*WORK REQUEST*
The expected result is the material below, reproduced exactly from its first line through the line containing "tr_last_ack_ms".
---+---
(* ===== verification/TransferRoles.v ===== *)
(** * Transfer engine: roles and sessions

    When the engine takes, keeps and leaves the exit role, when a transfer may
    start and end, and the announcement's retry schedule. Four theorems show
    sequences of events that the guards of the code do not separate. *)

From Stdlib Require Import ZArith Lia SpecFloat.
From stdpp Require Import base list numbers option sets gmap.
From S2P Require Import Prelude.
From S2P Require Import Packet.
From S2P Require Import Fec.
From S2P Require Import SelectiveRepeat.
From S2P Require Import Receiver.
From S2P Require Import ProtocolSelector.
From S2P Require Import TransferState.
From S2P Require Import TransferArq.
From S2P Require Import TransferHandlers.
From S2P Require Import TransferEngine.
From S2P Require Import TransferDemo.
Open Scope Z_scope.
Open Scope flp_scope.

(** Projections of an updated record. *)
Ltac proj_upd := cbn [update_field
  te_events te_my_addr te_arq te_receiver te_transfer te_retry te_election te_role
  te_local_exit te_cloud te_redist te_oow te_cong te_timers te_paths te_weight_counter te_fec
  te_counters
  tr_read_chunk tr_size tr_crc32 tr_fragment_count tr_fragment_size tr_next_fragment
  tr_exit_nodes tr_exit_node_count tr_session_id tr_filename tr_active tr_exit_node_alive
  tr_last_ack_ms
  tm_exit_node_timeout_ms tm_hops_est tm_window_cap tm_last_cloud_activity_ms
  tm_last_mesh_frag_send_ms tm_mesh_upload_done tm_mesh_upload_done_ms tm_transfer_start_ms
  tm_last_meta_publish_ms
  er_is_exit_node er_exit_pending er_active_session_id er_source_addr
  el_candidates el_start_ms el_active el_timeout_ms
  ca_ack_bitmap ca_base_seq ca_next_send ca_retx_queue
  oq_queue oq_last_ms oq_recent oq_recent_write
  cg_backoff_ticks cg_total_events cg_total_backpressure
  ct_mesh_retx_sent ct_oow_queued ct_oow_sent ct_max_inflight
  br_payload br_type br_dst_addr br_max_retries br_attempt br_next_send_ms br_backoff_ms
  br_active fst snd].

Definition serving (r : ExitRole) : bool := er_is_exit_node r || er_exit_pending r.

Section roles.
Context {W : Type} (h : Host W).
Notation Engine := (Engine W).
Implicit Types (e : Engine) (w : W).

(** [engine_send] touches the congestion state only. *)
Lemma engine_send_frame dst t payload seq e w :
  ∃ rc c w', engine_send h dst t payload seq e w = (rc, e <| te_cong := c |>, w').
Proof.
  unfold engine_send. destruct (send_fn h _ _ _ _ _) as [rc [c w']]. by exists rc, c, w'.
Qed.

Lemma first_index_range p l : first_index p l = -1 ∨ (first_index p l ∈ l ∧ p (first_index p l) = true).
Proof.
  unfold first_index. destruct (find_first p l) eqn:E; cbn; [ | by left ].
  right. by apply find_first_Some in E.
Qed.

Lemma first_index_neg p l :
  (∀ i, i ∈ l → 0 <= i) → (first_index p l <? 0) = true ↔ ∀ i, i ∈ l → p i = false.
Proof.
  intros Hl. unfold first_index. destruct (find_first p l) eqn:E; cbn.
  - apply find_first_Some in E as [Hin Hp]. specialize (Hl _ Hin).
    split; [ lia | ]. intros H. rewrite H in Hp by done. done.
  - split; [ | done ]. intros _. by apply find_first_None.
Qed.

Lemma exit_indices_range e i :
  i ∈ exit_indices e ↔ 0 <= i < tr_exit_node_count (te_transfer e).
Proof. unfold exit_indices. rewrite elem_of_seqZ. lia. Qed.
(** Steps 1 and 2 of the tick: the base becomes the first fragment not
    acknowledged. *)
Lemma drain_cloud_spec e w :
  cloud_inv Acked e → Good w →
  let '(e', w') := drain_cloud_queues h e w in
  cloud_inv Acked e' ∧ Good w' ∧ te_transfer e' = te_transfer e ∧
  te_my_addr e' = te_my_addr e ∧
  ca_next_send (te_cloud e') = ca_next_send (te_cloud e) ∧
  (∀ s, 0 <= s → cloud_acked (ca_ack_bitmap (te_cloud e)) s = true →
     cloud_acked (ca_ack_bitmap (te_cloud e')) s = true) ∧
  (ca_base_seq (te_cloud e') = tr_fragment_count (te_transfer e) ∨
   cloud_acked (ca_ack_bitmap (te_cloud e')) (ca_base_seq (te_cloud e')) = false).
Proof.
  intros [] Hg. unfold drain_cloud_queues. cbv zeta.
  set (count := tr_fragment_count (te_transfer e)) in *. set (sid := tr_session_id _).
  set (acks := match h_drain_cloud_ack h with Some _ => _ | None => _ end).
  assert (Ha : length acks.1.1 = length (ca_ack_bitmap (te_cloud e)) ∧ Good acks.2 ∧
    (∀ s, 0 <= s → cloud_acked (ca_ack_bitmap (te_cloud e)) s = true →
       cloud_acked acks.1.1 s = true) ∧
    (∀ s, 0 <= s < count → cloud_acked acks.1.1 s = true → Acked s)).
  { unfold acks. destruct (h_drain_cloud_ack h) as [drain | ] eqn:E; [ | done ].
    pose proof (drain_acks_spec (S (h_backlog h w)) drain sid count
      (ca_ack_bitmap (te_cloud e)) (tm_last_cloud_activity_ms (te_timers e)) w E) as H.
    destruct (drain_acks _ _ _ _ _ _ _ _) as [[bm' act'] w']. by apply H. }
  destruct acks as [[bm act] w1]. cbn [fst snd] in Ha. destruct Ha as (Hl & Hg1 & Hm & Hall).
  destruct (advance_base_spec (Z.to_nat (count - ca_base_seq (te_cloud e))) count bm
    (ca_base_seq (te_cloud e))) as (Hb1 & Hb2 & Hb3);
    [ done | unfold MAX_CLOUD_FRAGMENTS in *; lia | lia | ]. cbv zeta in Hb1, Hb2, Hb3.
  set (base := advance_base _ _ _ _) in *.
  set (nacks := match h_drain_cloud_nack h with Some _ => _ | None => _ end).
  assert (Hn : Good nacks.2 ∧ retx_ok count nacks.1).
  { unfold nacks. destruct (h_drain_cloud_nack h) as [drain | ] eqn:E; [ | done ].
    pose proof (drain_nacks_spec (S (h_backlog h w1)) drain sid count bm
      (ca_retx_queue (te_cloud e)) w1 E Hg1 cw_retx0) as H.
    by destruct (drain_nacks _ _ _ _ _ _ _ _). }
  destruct nacks as [queue w2]. cbn [fst snd] in Hn. destruct Hn as [Hg2 Hq].
  proj_upd. split; [ | split_and!; try done ].
  split; proj_upd; fold count; [ done | lia | lia | | done | done | done ].
  intros s Hs. destruct (Z.lt_ge_cases s (ca_base_seq (te_cloud e))).
  - apply Hm; [ lia | ]. apply cw_below0. lia.
  - apply Hb2. lia.
Qed.
(* ===== verification/TransferDelivery.v ===== *)
(** * Transfer engine: what a mesh transfer sends

    Every DATA packet of a mesh transfer carries the bytes the receiver's
    layout assigns to its sequence number: a slice of the file, or the parity
    of its group. With [Receiver.transfer_integrity] this is the end-to-end
    correctness of a transfer. The host is arbitrary; [Good] is any property
    of its world that the callbacks keep, sending a DATA packet only when it
    is genuine. *)

From Stdlib Require Import ZArith Lia SpecFloat.
From stdpp Require Import base list numbers option sets gmap.
From S2P Require Import Prelude.
From S2P Require Import Packet.
From S2P Require Import Fec.
From S2P Require Import SelectiveRepeat.
From S2P Require Import Receiver.
From S2P Require Import ProtocolSelector.
From S2P Require Import TransferState.
From S2P Require Import TransferArq.
From S2P Require Import TransferHandlers.
From S2P Require Import TransferEngine.
From S2P Require Import TransferDemo.
From S2P Require Import TransferRoles.
From S2P Require Import TransferElection.
From S2P Require Import TransferCloud.
Open Scope Z_scope.
Open Scope flp_scope.

#[local] Opaque zero_buf.

(** ** A window that holds only genuine fragments *)

Section senders.
Context (genuine_tx : Z → list Z → Prop).

Record sender_ok (s : Sender) : Prop := {
  so_window : sr_window s = None ∨ sender_inv s;
  so_genuine : ∀ q d, pending s !! q = Some d → genuine_tx q d
}.

Lemma pending_none s : sr_window s = None → pending s = ∅.
Proof. intros H. unfold pending. by rewrite H. Qed.

Lemma sender_ok_none s : sr_window s = None → sender_ok s.
Proof.
  intros H. split; [ by left | ]. intros q d. rewrite (pending_none s H). by rewrite lookup_empty.
Qed.

Lemma sender_ok_frame s s' :
  sr_window s' = sr_window s → sr_window_size s' = sr_window_size s →
  sr_in_flight s' = sr_in_flight s → sr_next_seq s' = sr_next_seq s →
  sr_base_seq s' = sr_base_seq s → sr_rto_ms s' = sr_rto_ms s →
  sr_rtt_initialized s' = sr_rtt_initialized s → sender_ok s → sender_ok s'.
Proof.
  intros E1 E2 E3 E4 E5 E6 E7 [Hw Hg]. split.
  - destruct Hw as [Hw | Hw]; [ left; congruence | right; by apply (sender_inv_frame s) ].
  - unfold pending. rewrite E1. exact Hg.
Qed.
(* ===== verification/TransferLiveness.v ===== *)
(** * Transfer engine: how transfers end (components/mesh/transfer_engine.cpp)

    Which ticks and packets end a mesh transfer: an announcement that no exit
    answers is given up by the first tick past the election timeout, an exit
    role is released by the first tick past the stall timeout, and a source
    whose fragments are all acknowledged waits for TRANSFER_DONE alone: its
    stall check never fires, because [last_cloud_activity_ms_] stays zero on a
    node that only ever sends through the mesh. *)

From Stdlib Require Import ZArith Lia SpecFloat.
From stdpp Require Import base list numbers option sets gmap.
From S2P Require Import Prelude.
From S2P Require Import Packet.
From S2P Require Import Fec.
From S2P Require Import SelectiveRepeat.
From S2P Require Import Receiver.
From S2P Require Import ProtocolSelector.
From S2P Require Import TransferState.
From S2P Require Import TransferArq.
From S2P Require Import TransferHandlers.
From S2P Require Import TransferEngine.
From S2P Require Import TransferDemo.
From S2P Require Import TransferRoles.
From S2P Require Import TransferElection.
From S2P Require Import TransferCloud.
From S2P Require Import TransferDelivery.
Open Scope Z_scope.
Open Scope flp_scope.

#[local] Opaque zero_buf.

(** ** Windows with nothing in flight *)

Record quiet_window (s : Sender) : Prop := {
  qw_window : sr_window s = None ∨ sender_inv s;
  qw_pending : has_pending s = false;
  qw_failed : is_sender_failed s = false
}.

Lemma quiet_window_new : quiet_window sender_new.
Proof. split; [ by left | done | done ]. Qed.

Lemma quiet_slot s slots i :
  quiet_window s → sr_window s = Some slots → fs_sent (aget slots i) = false.
Proof.
  intros [[Hn | (sl & Hs)] Hp _] Hwin; [ congruence | ].
  destruct Hs as [[Hwin' Hw Hfl _ _ _] _]. rewrite Hwin in Hwin'. injection Hwin' as <-.
  destruct (pending_size _ _ Hw) as [Hsize _]. unfold has_pending in Hp.
  assert (Hz : count_if fs_sent slots = 0) by lia.
  unfold aget. destruct (slots !! Z.to_nat i) as [x | ] eqn:E.
  - rewrite (list_lookup_total_correct _ _ _ E).
    by apply (count_if_zero_inv _ _ _ Hz), (list_elem_of_lookup_2 _ _ _ E).
  - by rewrite list_lookup_total_alt, E.
Qed.

Lemma quiet_contains q s : quiet_window s → contains_sequence q s = false.
Proof.
  intros Hq. unfold contains_sequence. destruct (sr_window s) as [slots | ] eqn:E; [ | done ].
  by rewrite (quiet_slot s slots _ Hq E), andb_false_l; destruct (_ =? 0).
Qed.

Lemma quiet_ack now q s : quiet_window s → SelectiveRepeat.handle_ack now q s = s.
Proof.
  intros Hq. unfold SelectiveRepeat.handle_ack.
  destruct (sr_window s) as [slots | ] eqn:E; [ | done ].
  cbv zeta. by rewrite (quiet_slot s slots _ Hq E).
Qed.

Lemma quiet_tick {W} (cb : option (SendCallback W)) now n s w :
  quiet_window s → quiet_window (SelectiveRepeat.tick cb now n s w).1.2.
Proof.
  intros [Hw Hp Hf].
  assert (Hi : sr_window (SelectiveRepeat.tick cb now n s w).1.2 = None
               ∨ sender_inv (SelectiveRepeat.tick cb now n s w).1.2).
  { destruct Hw as [E | [slots Hs]].
    - left. unfold SelectiveRepeat.tick. by rewrite E.
    - right. apply (tick_state cb now n s slots w Hs). }
  revert Hi. unfold SelectiveRepeat.tick. destruct (sr_window s); [ | by split ].
  destruct (tick_loop _ _ _ _ _ _ _) as [[live m] w']. by split.
Qed.

Lemma quiet_peer a s : quiet_window s → quiet_window (set_peer_addr a s).
Proof.
  intros [Hw Hp Hf]. split; [ | done | done ].
  destruct Hw as [Hw | Hw]; [ by left | right; by apply (sender_inv_frame s) ].
Qed.

Lemma quiet_aget l i : Forall quiet_window l → quiet_window (aget l i).
Proof. apply Forall_aget_sender, quiet_window_new. Qed.

(** ** Steps that only transmit *)

Section engine.
Context {W : Type} (h : Host W).
Notation Engine := (Engine W).
Implicit Types (e : Engine) (w : W).

(** What decides whether a transfer is over. *)
Definition core e :=
  (te_transfer e, te_election e, te_role e, te_local_exit e, te_receiver e,
   tm_last_cloud_activity_ms (te_timers e), tm_mesh_upload_done (te_timers e)).

Definition idle e : Prop := Forall quiet_window (te_arq e).

(** The step leaves [core] alone and fills no empty window. *)
Definition transmits e e' : Prop := core e' = core e ∧ (idle e → idle e').
(** [data] is the whole frame; its header is rewritten in place. *)
Definition forward_packet (data : list Z) hdr m n : Net :=
  let t := hdr_type hdr in
  let congested := forward_congested n in
  if congested && negb (high_priority t) then
    if match t with DATA | PARITY => true | _ => false end
    then send (src_addr hdr) NACK [] (seq_with_congestion (seq_num hdr) true) m n
    else n
  else
    let fwd := set_ttl_hops (ttl hdr - 1) (hop_count hdr + 1) hdr in
    let body := drop (Z.to_nat PACKET_HEADER_SIZE) data in
    if match t with TRANSFER_AD | EXIT_OFFLINE => true | _ => false end
    then send_both p (encode_header fwd ++ body) n
    else
      let next := next_hop (dst_addr hdr) (mm_addr m) (nt_routes n) in
      if next =? BROADCAST_ADDR then n
      else
        let fwd := if match t with ACK | NACK => true | _ => false end && congested
                   then fwd <| seq_num ::= fun s => Z.lor s CONGESTION_FLAG |> else fwd in
        let rssi := (link_of next n).1 in
        let transport := if requires_espnow_data_path t then ESPNOW
                         else select rssi (hop_count fwd) (Z.of_nat (length data))
                                kLinkQualityPct (nt_selector n) in
        (send_raw p transport (encode_header fwd ++ body) next n).2.

(** ** A received frame *)

Definition mqtt_connected n : bool :=
  match nt_mqtt n with Some c => mq_connected c | None => false end.

Definition is_exit m n : bool := mm_has_internet m && mqtt_connected n.

(** ACK and NACK, with the congestion flag read off and stripped. *)
Definition handle_answer (nack : bool) hdr m n : MeshManager * Net :=
  let seq := seq_strip_congestion (seq_num hdr) in
  let '(m, n) := engine (fun h e n =>
      if nack then handle_nack h seq (src_addr hdr) e n
      else (handle_ack h seq (src_addr hdr) e n, n)) m n in
  (if seq_has_congestion (seq_num hdr)
   then m <| mm_engine ::= fun e => e <| te_cong ::= signal_congestion |> |> else m, n).

Definition deliver hdr (source : RxTransport) (payload : list Z) (is_exit : bool) m n
    : MeshManager * Net :=
  match hdr_type hdr with
  | DISCOVERY => handle_discovery hdr source payload m n
  | TRANSFER_AD => engine (fun h => handle_transfer_ad h hdr payload is_exit) m n
  | TRANSFER_ACK => engine (fun _ e n => (handle_transfer_ack hdr payload e, n)) m n
  | DATA | PARITY => engine (fun h => handle_data h hdr payload) m n
  | ACK => handle_answer false hdr m n
  | NACK => handle_answer true hdr m n
  | MESH_PUB => (m, handle_mesh_pub (src_addr hdr) payload n)
  | MESH_CMD => handle_mesh_cmd payload m n
  | ROUTE_ERROR => (m, handle_route_error payload m n)
  | TRANSFER_DONE => engine (fun h => handle_transfer_done h (src_addr hdr) payload) m n
  | _ => (m, n)
  end.

Definition blocked hdr m : bool :=
  (hop_count hdr =? 0) && existsb (fun bp => src_addr hdr =? bp) (mm_blocked m).

Definition forward_once (data : list Z) hdr m n : MeshManager * Net :=
  let t := hdr_type hdr in
  let window := if arq_type t then kArqDedupWindowMs else kControlDedupWindowMs in
  let '(seen, cache) := already_seen (now_ms p n) (src_addr hdr) (dst_addr hdr)
                          (u8 (type_code t)) (seq_num hdr) window (mm_seen m) in
  let m := m <| mm_seen := cache |> in
  if seen then (m, n) else (m, forward_packet data hdr m n).

Definition process_slab (f : RxFrame) m n : MeshManager * Net :=
  let data := fa_data f in
  if Z.of_nat (length data) <? PACKET_HEADER_SIZE then (m, n)
  else
    let hdr := decode_header data in
    if src_addr hdr =? mm_addr m then (m, n)
    else if blocked hdr m then (m, n)
    else if negb (version hdr =? PROTOCOL_VERSION) then (m, n)
    else
      let payload := drop (Z.to_nat PACKET_HEADER_SIZE) data in
      let '(m, n) :=
        if match hdr_type hdr with EXIT_OFFLINE => true | _ => false end
           && (Z.of_nat (length payload) >=? sizeof_ExitOfflinePayload)
        then let eop := decode_exit_offline payload in
             engine (fun h => handle_exit_offline h (eop_exit_node_addr eop)
                                (eop_session_id eop)) m n
        else (m, n) in
      if ttl hdr =? 0 then (m, n)
      else
        let n := if hop_count hdr =? 0
                 then n <| nt_routes ::= update_neighbor (now_ms p n) (src_addr hdr) (fa_rssi f)
                        (hop_count hdr)
                        (match fa_source f with RX_ESPNOW => true | RX_LORA => false end)
                        (match fa_source f with RX_LORA => true | RX_ESPNOW => false end)
                        ROUTE_HOPS_UNKNOWN |>
                 else n in
        let exit := is_exit m n in
        let for_us := (dst_addr hdr =? mm_addr m) || (dst_addr hdr =? BROADCAST_ADDR)
                      || ((dst_addr hdr =? EXIT_ANY_ADDR) && exit) in
        let '(m, n) := if for_us then deliver hdr (fa_source f) payload exit m n else (m, n) in
        let should_forward := negb (dst_addr hdr =? mm_addr m)
                              && negb (dst_addr hdr =? BROADCAST_ADDR)
                              && negb ((dst_addr hdr =? EXIT_ANY_ADDR) && exit) in
        if should_forward then forward_once data hdr m n else (m, n).

(** ** The main loop *)

(** The members' initial values and [init], once the drivers are up; [alloc]
    whether each window's memory is available, [mqtt] the client wired in
    before. *)
Definition init (addr : Z) (blocked_peers : list Z) (alloc : Z → bool) (mqtt : option MqttClient)
    (x : X) : MeshManager * Net :=
  let n := mk_net routes_new selector_new mqtt x in
  let now := now_ms p n in
  let ch := pf_wifi_channel p x in
  (mk_mesh addr (TransferState.init (pf_max_elected p) alloc addr engine_new) false 0
     BROADCAST_ADDR ch ch (mk_mesh_timers now 0 0 0 now) false false
     (mk_cmd_state 255 0 0 0 0 [] []) blocked_peers cache_new, n).

Definition set_has_internet (v : bool) m : MeshManager :=
  if Bool.eqb (mm_has_internet m) v then m
  else (if negb v then m <| mm_exit_offline_pending := true |> else m)
         <| mm_has_internet := v |>.

Definition broadcast_exit_offline m n : Net :=
  let eop := mk_eop (active_session_id (mm_engine m)) (mm_addr m) in
  send_both p (encode_header (fresh_header (mm_addr m) EXIT_ANY_ADDR EXIT_OFFLINE 0)
               ++ encode_exit_offline eop) n.

Definition start_file_transfer (filename : list Z) (size : Z) (read : ReadChunkFn Net) m n
    : bool * MeshManager * Net :=
  let hops := if mm_has_internet m then 0
              else let h := min_data_hops_to_internet (nt_routes n) in
                   if h <? 254 then u8 (h + 1) else 255 in
  let '(ok, e, n) := TransferEngine.start_file_transfer (mesh_host p (mm_addr m)) filename size
                       read (mm_has_internet m) (mqtt_connected n) hops (mm_engine m) n in
  (ok, m <| mm_engine := e |>, n).

(** At most [budget] frames of a queue; what is left of the budget. *)
Fixpoint drain_rx (recv : X → option RxFrame * X) (budget : nat) m n
    : nat * MeshManager * Net :=
  match budget with
  | O => (O, m, n)
  | S budget' =>
      let '(f, x) := recv (nt_x n) in
      let n := n <| nt_x := x |> in
      match f with
      | None => (budget, m, n)
      | Some f =>
          let '(m, n) := process_slab f m n in
          drain_rx recv budget' m (on_x (fun x => pf_release p x f) n)
      end
  end.

Definition elapsed (now since interval : Z) : bool := u32 (now - since) >? interval.

Definition discovery_phase (now : Z) m n : MeshManager * Net :=
  let interval := if tr_active (te_transfer (mm_engine m)) then kDiscoveryIntervalMs * 3
                  else kDiscoveryIntervalMs in
  if elapsed now (mt_discovery (mm_timers m)) interval then
    let '(m, n) := send_discovery m n in
    (m <| mm_timers ::= fun t => t <| mt_discovery := now |> |>, n)
  else (m, n).

Definition prune_phase (now : Z) m n : MeshManager * Net :=
  if elapsed now (mt_prune (mm_timers m)) kPruneIntervalMs then
    let '(dead, t) := detect_early_stale (now_ms p n) kEarlyStaleTimeoutMs (nt_routes n) in
    let n := fold_left (fun n '(addr, origin, seq) => send_route_error addr origin seq m n) dead
               (n <| nt_routes := t |>) in
    (m <| mm_timers ::= fun t => t <| mt_prune := now |> |>,
     n <| nt_routes ::= prune_stale (now_ms p n) kNeighborStaleTimeoutMs |>)
  else (m, n).

(** The spreading factor the measured success rate calls for. *)
Definition target_spreading_factor n : Z :=
  let lora_success := lora_success_rate (nt_selector n) in
  let count := get_count (nt_routes n) in
  if SFltb lora_success ALPHA && (count <? 2) then 10
  else if SFltb lora_success f32_six_tenths then 9
  else if SFltb f32_nine_tenths lora_success && (count >=? 3) then 7
  else 7.

Definition bias_phase (now : Z) m n : MeshManager * Net :=
  if elapsed now (mt_bias (mm_timers m)) kBiasIntervalMs then
    let n := on_x (pf_heap_check p) (n <| nt_selector ::= recalculate_bias |>) in
    let target_sf := target_spreading_factor n in
    let n := if pf_lora_initialized p (nt_x n) && negb (target_sf =? pf_lora_sf p (nt_x n))
             then on_x (fun x => pf_set_lora_sf p x target_sf) n else n in
    (m <| mm_timers ::= fun t => t <| mt_bias := now |> |>, n)
  else (m, n).

Definition telemetry_phase (now : Z) m n : MeshManager * Net :=
  if elapsed now (mt_topo_metrics (mm_timers m)) kTelemetryIntervalMs then
    (m <| mm_timers ::= fun t => t <| mt_topo_metrics := now |> |>, publish_all_telemetry m n)
  else (m, n).

Definition channel_hop_phase (now : Z) m n : MeshManager * Net :=
  if negb (mm_has_internet m) && (min_hops_to_internet (nt_routes n) >=? ROUTE_HOPS_UNKNOWN)
     && elapsed now (mt_channel_hop (mm_timers m)) kChannelHopIntervalMs then
    let ch := u8 (mm_hop_idx m mod kMaxWifiChannels + 1) in
    let n := on_x (fun x => pf_set_wifi_channel p x ch) n in
    let '(m, n) := send_discovery (m <| mm_hop_idx := ch |> <| mm_channel := ch |>) n in
    (m <| mm_timers ::= fun t => t <| mt_discovery := now |> <| mt_channel_hop := now |> |>, n)
  else (m, n).

(** One turn of [run]'s loop, up to the display snapshot ([MeshDisplay.run_turn]). *)
Definition run_once m n : MeshManager * Net :=
  let '(budget, m, n) := drain_rx (pf_recv_hi p) kMaxQueueDrainPerLoop m n in
  let '(_, m, n) := drain_rx (pf_recv_lo p) budget m n in
  let n := on_x (pf_drain_pending_peers p) n in
  let n := if mm_peer_update_pending m then on_x (pf_update_broadcast_peer p) n else n in
  let m := m <| mm_peer_update_pending := false |> in
  let n := if mm_exit_offline_pending m then broadcast_exit_offline m n else n in
  let m := m <| mm_exit_offline_pending := false |> in
  let now := now_ms p n in
  let '(m, n) := discovery_phase now m n in
  let '(m, n) := prune_phase now m n in
  let '(m, n) := bias_phase now m n in
  let '(m, n) := telemetry_phase now m n in
  let '(m, n) := channel_hop_phase now m n in
  let '(m, n) := drain_cmd_queue m n in
  engine (fun h => TransferEngine.tick h (pf_max_elected p) now) m n.
End mesh.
---+---
*SOLUTION TO THIS EXERCISE*
(* ===== verification/TransferRoles.v ===== *)
(** * Transfer engine: roles and sessions

    When the engine takes, keeps and leaves the exit role, when a transfer may
    start and end, and the announcement's retry schedule. Four theorems show
    sequences of events that the guards of the code do not separate. *)

From Stdlib Require Import ZArith Lia SpecFloat.
From stdpp Require Import base list numbers option sets gmap.
From S2P Require Import Prelude.
From S2P Require Import Packet.
From S2P Require Import Fec.
From S2P Require Import SelectiveRepeat.
From S2P Require Import Receiver.
From S2P Require Import ProtocolSelector.
From S2P Require Import TransferState.
From S2P Require Import TransferArq.
From S2P Require Import TransferHandlers.
From S2P Require Import TransferEngine.
From S2P Require Import TransferDemo.
Open Scope Z_scope.
Open Scope flp_scope.

(** Projections of an updated record. *)
Ltac proj_upd := cbn [update_field
  te_events te_my_addr te_arq te_receiver te_transfer te_retry te_election te_role
  te_local_exit te_cloud te_redist te_oow te_cong te_timers te_paths te_weight_counter te_fec
  te_counters
  tr_read_chunk tr_size tr_crc32 tr_fragment_count tr_fragment_size tr_next_fragment
  tr_exit_nodes tr_exit_node_count tr_session_id tr_filename tr_active tr_exit_node_alive
  tr_last_ack_ms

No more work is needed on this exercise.